Daí que isso atraiu uma multidão de padres jesuítas e outros religiosos, espíritos do além que controlam os ditos "centros espíritas" e diluem os ensinamentos de Allan Kardec inserindo neles uma abordagem própria do Catolicismo medieval.
Depois dos delírios de Roustaing, aparentemente deixados de lado por causa da repercussão negativa que criou conflitos violentos entre os líderes espíritas - alguns já antevendo a traição dos demais aos princípios lançados por Kardec - , vieram muitos outros deslizes que se propagaram e que, infelizmente, são vistos por muitos como se fossem virtudes.
A mediunidade virou um processo sem controle e à sorte de qualquer fraude. Se qualquer um com um mínimo de prestígio se passar por alguma personalidade falecida e mandar mensagem em termos "fraternais", tudo é permitido.
Imagine se alguém é uma pessoa muito prestigiada e querida entre um significativo número de pessoas. De repente essa pessoa se aproveita disso e, por exemplo, insinua que recebeu uma mensagem do cantor Jair Rodrigues, falecido há pouco tempo, e faz uma oratória religiosa demais para o perfil do artista. Se imitar a voz do cantor, pode até ser paródia que muita gente acredita.
No caso das pinturas falsificadas de José Medrado, isso é muito grave. Já houve relatos de críticos de arte que viram "legitimidade" nessas obras, quando verificamos que os estilos divergem claramente dos estilos originais dos autores atribuídos.
É bastante sério isso, porque qualquer fraude é legitimada por conta do prestígio do suposto médium. Justifica-se tudo pela "caridade", pelo "amor" e pela "fraternidade". Cria-se um clima de pieguice, sob diversos aspectos, e as pessoas são envolvidas num clima de emotividade que as faz depois reagir com revolta a qualquer contrariedade, por mais coerente que esta seja.

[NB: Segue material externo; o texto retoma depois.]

Lemma find_visuals_spec (data : json) : visuals_spec data.
Proof.
  induction data as [ | b | z | l | s | items IH | m IH ] using json_nested_ind;
    try (apply visuals_spec_scalar; reflexivity).
  - intros path st r st' H. cbn [find_visuals] in H.
    destruct (for_items_visuals path items IH _ _ _ _ H) as [new [-> [S1 [C1 T1]]]].
    exists new. split; [reflexivity |]. split; [| split].
    + intros v Hv. destruct (S1 v Hv) as [n [item [p [mm [Hn [Hc Hr]]]]]].
      exists p, mm. split; [| exact Hr].
      apply candidate_at_arr. exists n, item. auto.
    + intros Hok p mm Hc. apply candidate_at_arr in Hc.
      destruct Hc as [n [item [Hn Hc]]]. exact (C1 Hok n item p mm Hn Hc).
    + intros Hall. apply T1. intros n item p mm Hn Hc.
      apply (Hall p mm). apply candidate_at_arr. exists n, item. auto.
  - intros path st r st' H. rewrite find_visuals_obj in H.
    assert (Hmem : forall st1 new0,
               for_members find_visuals path m st1 = (r, st') ->
               st1 = st ++ new0 ->
               (forall v, In v new0 -> records v path (JObj m) /\ has_indicator m = true) ->
               (has_indicator m = true -> exists v, In v new0 /\ records v path (JObj m)) ->
               exists new,
                 st' = st ++ new /\
                 (forall v, In v new ->
                    exists p mm, candidate_at (JObj m) path p mm /\ records v p (JObj mm)) /\
                 (r = Ok tt ->
                    forall p mm, candidate_at (JObj m) path p mm ->
                      exists v, In v new /\ records v p (JObj mm)) /\
                 ((forall p mm, candidate_at (JObj m) path p mm ->
                     visual_ok (JObj mm) = true) -> r = Ok tt)).
    { intros st1 new0 Hm -> Hown Hfound.
      destruct (for_members_visuals path m IH _ _ _ Hm) as [new [-> [S1 [C1 T1]]]].
      exists (new0 ++ new). rewrite app_assoc.
      split; [reflexivity |]. split; [| split].
      - intros v Hv. apply in_app_or in Hv. destruct Hv as [Hv | Hv].
        + destruct (Hown v Hv) as [Hr Hi]. exists path, m.
          split; [| exact Hr]. apply candidate_at_obj. left. auto.
        + destruct (S1 v Hv) as [n [key [value [p [mm [Hn [Hc Hr]]]]]]].
          exists p, mm. split; [| exact Hr].
          apply candidate_at_obj. right. exists n, key, value. auto.
      - intros Hok p mm Hc. apply candidate_at_obj in Hc.
        destruct Hc as [[-> [-> Hi]] | [n [key [value [Hn Hc]]]]].
        + destruct (Hfound Hi) as [v [Hv Hr]].
          exists v. split; [apply in_or_app; left; exact Hv | exact Hr].
        + destruct (C1 Hok n key value p mm Hn Hc) as [v [Hv Hr]].
          exists v. split; [apply in_or_app; right; exact Hv | exact Hr].
      - intros Hall. apply T1. intros n key value p mm Hn Hc.
        apply (Hall p mm). apply candidate_at_obj. right. exists n, key, value. auto. }
    destruct (has_indicator m) eqn:Hi.
    + destruct (_parse_single_visual (JObj m) path) as [v | e] eqn:Hp.
      * apply (Hmem (st ++ [v]) [v] H eq_refl).
        -- intros v' [<- | []]. split; [| reflexivity].
           apply parse_single_visual_records. exact Hp.
        -- intros _. exists v. split; [left; reflexivity |].
           apply parse_single_visual_records. exact Hp.
      * injection H as <- <-. exists []. rewrite app_nil_r.
        split; [reflexivity |]. split; [intros v [] |]. split; [discriminate |].
        intros Hall. exfalso.
        assert (Hv : visual_ok (JObj m) = true).
        { apply (Hall path m). apply candidate_at_obj. left. auto. }
        apply (parse_single_visual_ok _ path) in Hv. destruct Hv as [v Hv].
        rewrite Hv in Hp. discriminate Hp.
    + apply (Hmem st [] H).
      * now rewrite app_nil_r.
      * intros v [].
      * discriminate.
Qed.
(** A ride synced into a table that holds its row, for an athlete who has
    set no thresholds. *)
Lemma sync_activity_idempotent_witness :
  (SyncManager._sync_activity 7 (ride 1 0) ;; SyncManager._sync_activity 7 (ride 1 0))
    (calm_upstream [ride 1 0])
    (example_world (set_activities [SyncManager.new_activity 1] empty_db))
  = SyncManager._sync_activity 7 (ride 1 0) (calm_upstream [ride 1 0])
      (example_world (set_activities [SyncManager.new_activity 1] empty_db))
  /\ length (activities (db (snd (SyncManager._sync_activity 7 (ride 1 0)
                                    (calm_upstream [ride 1 0])
                                    (example_world
                                       (set_activities [SyncManager.new_activity 1]
                                          empty_db))))))
     = length (activities (db (example_world
                                 (set_activities [SyncManager.new_activity 1] empty_db)))).
Proof.
  apply (sync_activity_idempotent 7 (ride 1 0) (calm_upstream [ride 1 0])
           (example_world (set_activities [SyncManager.new_activity 1] empty_db))).
  vm_compute. discriminate.
Defined.

(** ** Activities stored by a sync *)

Lemma make_request_payload {A : Type} (payload : Upstream -> A) (max_retries : nat)
    (u : Upstream) (w : World) (a : A) (w' : World) :
  StravaClient._make_request_with_retry (upstream_call payload) max_retries u w
  = (Ok (Some a), w') ->
  a = payload u.
Proof.
  unfold StravaClient._make_request_with_retry, bind.
  destruct (StravaClient._check_rate_limit u w) as [[[]|e0] w1]; [|discriminate].
  intros Hrun.
  pose proof (retry_loop_outcome payload max_retries max_retries u w1 (le_n _)) as Hloop.
  rewrite Hrun in Hloop. apply Hloop.
Qed.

Daí o grave prejuízo. Usa-se a caridade como desculpa para se permitir a fraude, a enganação. Tudo para atrair investimentos e prestígio, para fazer de supostos médiuns pretensos semi-deuses, gozando de uma imunidade que é preciso muita luta para derrubar a alta reputação que os astros do Espiritolicismo gozam entre seu público e os laicos.
Engana-se as pessoas durante muito tempo enquanto tudo é feito para manter e sustentar a alta reputação dos enganadores da crença espírita. Acumula-se um prestígio quase inabalável, que até pode ser derrubado ou enfraquecido, mas não sem dificuldade.
Uma atitude assim é muito mais nociva do que a maldade explícita. Não que esta não tenha seu grau de gravidade ou que os grandes prejuízos por esta causados tivessem que ser subestimados, mas esta, pelo menos, é uma maldade sincera e honesta, terrivelmente nociva mas honestamente prejudicial.
Já a maldade dissimulada é a pior delas, porque ela é oculta e traz prejuízos sérios sem que as pessoas percebessem e, o que é pior, ainda travestida da mais perfeita bondade e caridade. Prejudica-se outrem e tenta-se afirmar o contrário, o que é um duplo prejuízo, o de causá-lo e o de forçar aos prejudicados a crerem que recebem benefícios. Isso é o que macula o "espiritismo" brasileiro.